**Prompt**
Scan the records for "Hrank". Show the matching lines.

**Data for this task**
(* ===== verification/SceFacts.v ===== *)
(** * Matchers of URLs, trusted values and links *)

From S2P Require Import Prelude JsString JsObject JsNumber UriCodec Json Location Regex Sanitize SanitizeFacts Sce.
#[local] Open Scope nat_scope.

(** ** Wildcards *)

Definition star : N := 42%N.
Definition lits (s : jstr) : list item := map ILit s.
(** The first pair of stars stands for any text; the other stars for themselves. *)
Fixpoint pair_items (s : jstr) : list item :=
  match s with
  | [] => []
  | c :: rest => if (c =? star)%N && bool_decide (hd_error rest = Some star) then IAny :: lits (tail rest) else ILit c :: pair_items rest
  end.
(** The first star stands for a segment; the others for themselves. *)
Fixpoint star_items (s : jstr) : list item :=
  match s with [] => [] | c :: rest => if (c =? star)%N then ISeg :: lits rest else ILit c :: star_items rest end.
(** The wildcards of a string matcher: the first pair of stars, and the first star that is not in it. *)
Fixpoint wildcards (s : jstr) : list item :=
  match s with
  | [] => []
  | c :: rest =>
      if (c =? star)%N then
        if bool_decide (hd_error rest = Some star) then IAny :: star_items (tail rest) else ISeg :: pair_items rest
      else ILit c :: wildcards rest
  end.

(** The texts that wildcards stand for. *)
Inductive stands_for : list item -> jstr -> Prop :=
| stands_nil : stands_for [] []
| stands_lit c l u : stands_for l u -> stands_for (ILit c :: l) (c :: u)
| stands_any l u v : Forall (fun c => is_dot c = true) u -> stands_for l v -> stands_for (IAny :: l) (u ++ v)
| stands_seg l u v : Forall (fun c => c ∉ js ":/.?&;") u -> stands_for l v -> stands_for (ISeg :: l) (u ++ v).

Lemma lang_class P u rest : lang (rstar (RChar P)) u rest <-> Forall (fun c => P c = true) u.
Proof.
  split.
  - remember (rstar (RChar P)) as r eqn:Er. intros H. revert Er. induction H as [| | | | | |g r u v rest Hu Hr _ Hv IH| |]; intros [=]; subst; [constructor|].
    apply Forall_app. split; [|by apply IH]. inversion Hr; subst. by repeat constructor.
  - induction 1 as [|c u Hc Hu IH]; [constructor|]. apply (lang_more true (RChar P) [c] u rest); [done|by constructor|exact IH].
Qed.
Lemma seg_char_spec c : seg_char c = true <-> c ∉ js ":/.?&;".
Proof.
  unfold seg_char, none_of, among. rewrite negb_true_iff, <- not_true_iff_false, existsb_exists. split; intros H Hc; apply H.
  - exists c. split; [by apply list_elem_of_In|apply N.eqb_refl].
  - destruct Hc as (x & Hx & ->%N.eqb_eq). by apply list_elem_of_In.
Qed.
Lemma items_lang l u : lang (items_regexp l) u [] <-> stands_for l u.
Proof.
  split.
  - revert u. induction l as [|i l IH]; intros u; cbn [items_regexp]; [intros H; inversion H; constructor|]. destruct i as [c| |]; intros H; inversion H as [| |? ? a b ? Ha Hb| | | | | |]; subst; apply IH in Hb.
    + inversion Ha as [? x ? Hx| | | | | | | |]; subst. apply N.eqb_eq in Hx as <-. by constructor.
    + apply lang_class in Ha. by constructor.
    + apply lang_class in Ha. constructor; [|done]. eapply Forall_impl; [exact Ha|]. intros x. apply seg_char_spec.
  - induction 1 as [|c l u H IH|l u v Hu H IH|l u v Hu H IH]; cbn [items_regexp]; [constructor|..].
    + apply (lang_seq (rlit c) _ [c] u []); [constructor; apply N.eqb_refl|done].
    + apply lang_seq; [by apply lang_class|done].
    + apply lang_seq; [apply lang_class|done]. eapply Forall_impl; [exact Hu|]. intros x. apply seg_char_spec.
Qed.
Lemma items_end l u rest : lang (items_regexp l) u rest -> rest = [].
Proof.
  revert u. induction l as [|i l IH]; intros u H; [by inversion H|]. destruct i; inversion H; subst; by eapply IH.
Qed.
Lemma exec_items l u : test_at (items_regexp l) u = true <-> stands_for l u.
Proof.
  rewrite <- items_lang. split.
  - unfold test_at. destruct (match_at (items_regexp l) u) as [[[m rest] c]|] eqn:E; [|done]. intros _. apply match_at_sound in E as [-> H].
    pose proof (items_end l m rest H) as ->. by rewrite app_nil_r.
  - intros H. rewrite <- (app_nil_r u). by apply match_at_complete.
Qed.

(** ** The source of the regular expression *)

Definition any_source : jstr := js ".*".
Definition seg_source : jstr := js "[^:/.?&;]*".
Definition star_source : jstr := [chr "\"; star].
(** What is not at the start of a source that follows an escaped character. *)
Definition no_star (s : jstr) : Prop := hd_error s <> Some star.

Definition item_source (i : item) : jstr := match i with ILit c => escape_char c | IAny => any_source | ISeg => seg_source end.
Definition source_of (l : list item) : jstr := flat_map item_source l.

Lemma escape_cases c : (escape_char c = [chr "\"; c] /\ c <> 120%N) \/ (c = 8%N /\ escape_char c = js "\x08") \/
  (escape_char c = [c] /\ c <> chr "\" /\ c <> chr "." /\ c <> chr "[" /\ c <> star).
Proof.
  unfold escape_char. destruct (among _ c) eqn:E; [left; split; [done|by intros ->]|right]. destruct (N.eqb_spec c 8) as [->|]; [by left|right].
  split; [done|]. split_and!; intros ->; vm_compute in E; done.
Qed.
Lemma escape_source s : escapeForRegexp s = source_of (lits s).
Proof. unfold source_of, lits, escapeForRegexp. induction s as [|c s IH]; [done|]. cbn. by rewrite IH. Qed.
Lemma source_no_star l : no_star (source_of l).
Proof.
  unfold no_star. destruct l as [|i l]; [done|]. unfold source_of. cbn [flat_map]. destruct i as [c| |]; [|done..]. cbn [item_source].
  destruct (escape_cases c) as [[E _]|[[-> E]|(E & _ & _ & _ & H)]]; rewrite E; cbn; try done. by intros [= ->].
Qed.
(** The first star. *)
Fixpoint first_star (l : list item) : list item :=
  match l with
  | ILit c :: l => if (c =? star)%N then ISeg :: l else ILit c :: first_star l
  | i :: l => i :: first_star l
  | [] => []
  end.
---
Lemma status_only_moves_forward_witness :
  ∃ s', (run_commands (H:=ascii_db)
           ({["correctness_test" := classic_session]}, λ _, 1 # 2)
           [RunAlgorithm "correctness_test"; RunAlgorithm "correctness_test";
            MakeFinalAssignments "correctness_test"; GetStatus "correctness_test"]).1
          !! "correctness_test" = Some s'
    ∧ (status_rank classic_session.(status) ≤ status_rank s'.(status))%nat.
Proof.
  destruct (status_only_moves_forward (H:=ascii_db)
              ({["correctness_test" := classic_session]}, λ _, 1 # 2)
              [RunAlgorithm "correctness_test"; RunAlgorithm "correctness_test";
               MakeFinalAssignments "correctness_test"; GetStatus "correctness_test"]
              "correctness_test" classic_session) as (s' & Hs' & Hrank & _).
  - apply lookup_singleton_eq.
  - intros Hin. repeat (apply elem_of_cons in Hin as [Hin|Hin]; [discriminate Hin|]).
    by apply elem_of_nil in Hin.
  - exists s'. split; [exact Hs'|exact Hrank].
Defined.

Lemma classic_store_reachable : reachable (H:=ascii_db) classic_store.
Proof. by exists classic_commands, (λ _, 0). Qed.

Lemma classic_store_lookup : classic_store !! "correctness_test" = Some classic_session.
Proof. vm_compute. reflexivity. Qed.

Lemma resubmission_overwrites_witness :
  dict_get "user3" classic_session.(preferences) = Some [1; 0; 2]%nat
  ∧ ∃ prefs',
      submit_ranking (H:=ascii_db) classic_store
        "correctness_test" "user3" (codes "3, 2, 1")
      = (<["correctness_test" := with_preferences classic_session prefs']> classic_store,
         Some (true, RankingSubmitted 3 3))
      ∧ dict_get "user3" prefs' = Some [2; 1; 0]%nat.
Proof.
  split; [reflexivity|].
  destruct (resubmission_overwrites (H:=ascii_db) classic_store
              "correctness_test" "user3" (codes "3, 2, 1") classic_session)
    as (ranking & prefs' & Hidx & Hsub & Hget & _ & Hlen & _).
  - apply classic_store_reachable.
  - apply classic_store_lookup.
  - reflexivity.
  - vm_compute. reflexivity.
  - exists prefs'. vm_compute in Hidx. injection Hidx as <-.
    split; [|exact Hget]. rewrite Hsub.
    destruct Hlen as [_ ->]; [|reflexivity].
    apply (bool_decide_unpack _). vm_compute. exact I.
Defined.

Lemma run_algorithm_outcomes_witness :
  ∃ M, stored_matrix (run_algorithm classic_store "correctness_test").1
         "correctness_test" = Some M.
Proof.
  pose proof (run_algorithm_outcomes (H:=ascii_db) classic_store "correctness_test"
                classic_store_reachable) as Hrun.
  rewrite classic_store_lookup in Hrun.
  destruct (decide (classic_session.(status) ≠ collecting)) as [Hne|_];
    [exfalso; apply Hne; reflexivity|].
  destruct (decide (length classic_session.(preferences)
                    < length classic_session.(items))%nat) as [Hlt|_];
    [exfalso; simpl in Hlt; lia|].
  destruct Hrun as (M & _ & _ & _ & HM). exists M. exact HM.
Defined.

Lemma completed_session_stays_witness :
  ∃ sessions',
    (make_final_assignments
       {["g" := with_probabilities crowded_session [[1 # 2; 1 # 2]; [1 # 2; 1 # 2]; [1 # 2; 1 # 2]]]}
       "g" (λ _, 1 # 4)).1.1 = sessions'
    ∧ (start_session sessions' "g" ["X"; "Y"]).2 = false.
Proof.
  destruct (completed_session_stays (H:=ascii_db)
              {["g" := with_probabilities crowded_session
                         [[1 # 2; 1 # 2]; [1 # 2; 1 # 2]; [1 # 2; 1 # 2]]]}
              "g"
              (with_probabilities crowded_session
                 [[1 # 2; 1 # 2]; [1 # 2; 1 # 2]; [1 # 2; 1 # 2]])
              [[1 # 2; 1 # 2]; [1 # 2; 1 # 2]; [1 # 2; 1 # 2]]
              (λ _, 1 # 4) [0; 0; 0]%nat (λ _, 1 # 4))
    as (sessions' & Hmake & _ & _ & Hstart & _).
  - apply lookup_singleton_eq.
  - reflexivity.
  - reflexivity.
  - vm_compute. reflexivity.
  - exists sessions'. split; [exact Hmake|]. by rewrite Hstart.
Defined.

**Solution to this exercise**
              "correctness_test" classic_session) as (s' & Hs' & Hrank & _).
  - exists s'. split; [exact Hs'|exact Hrank].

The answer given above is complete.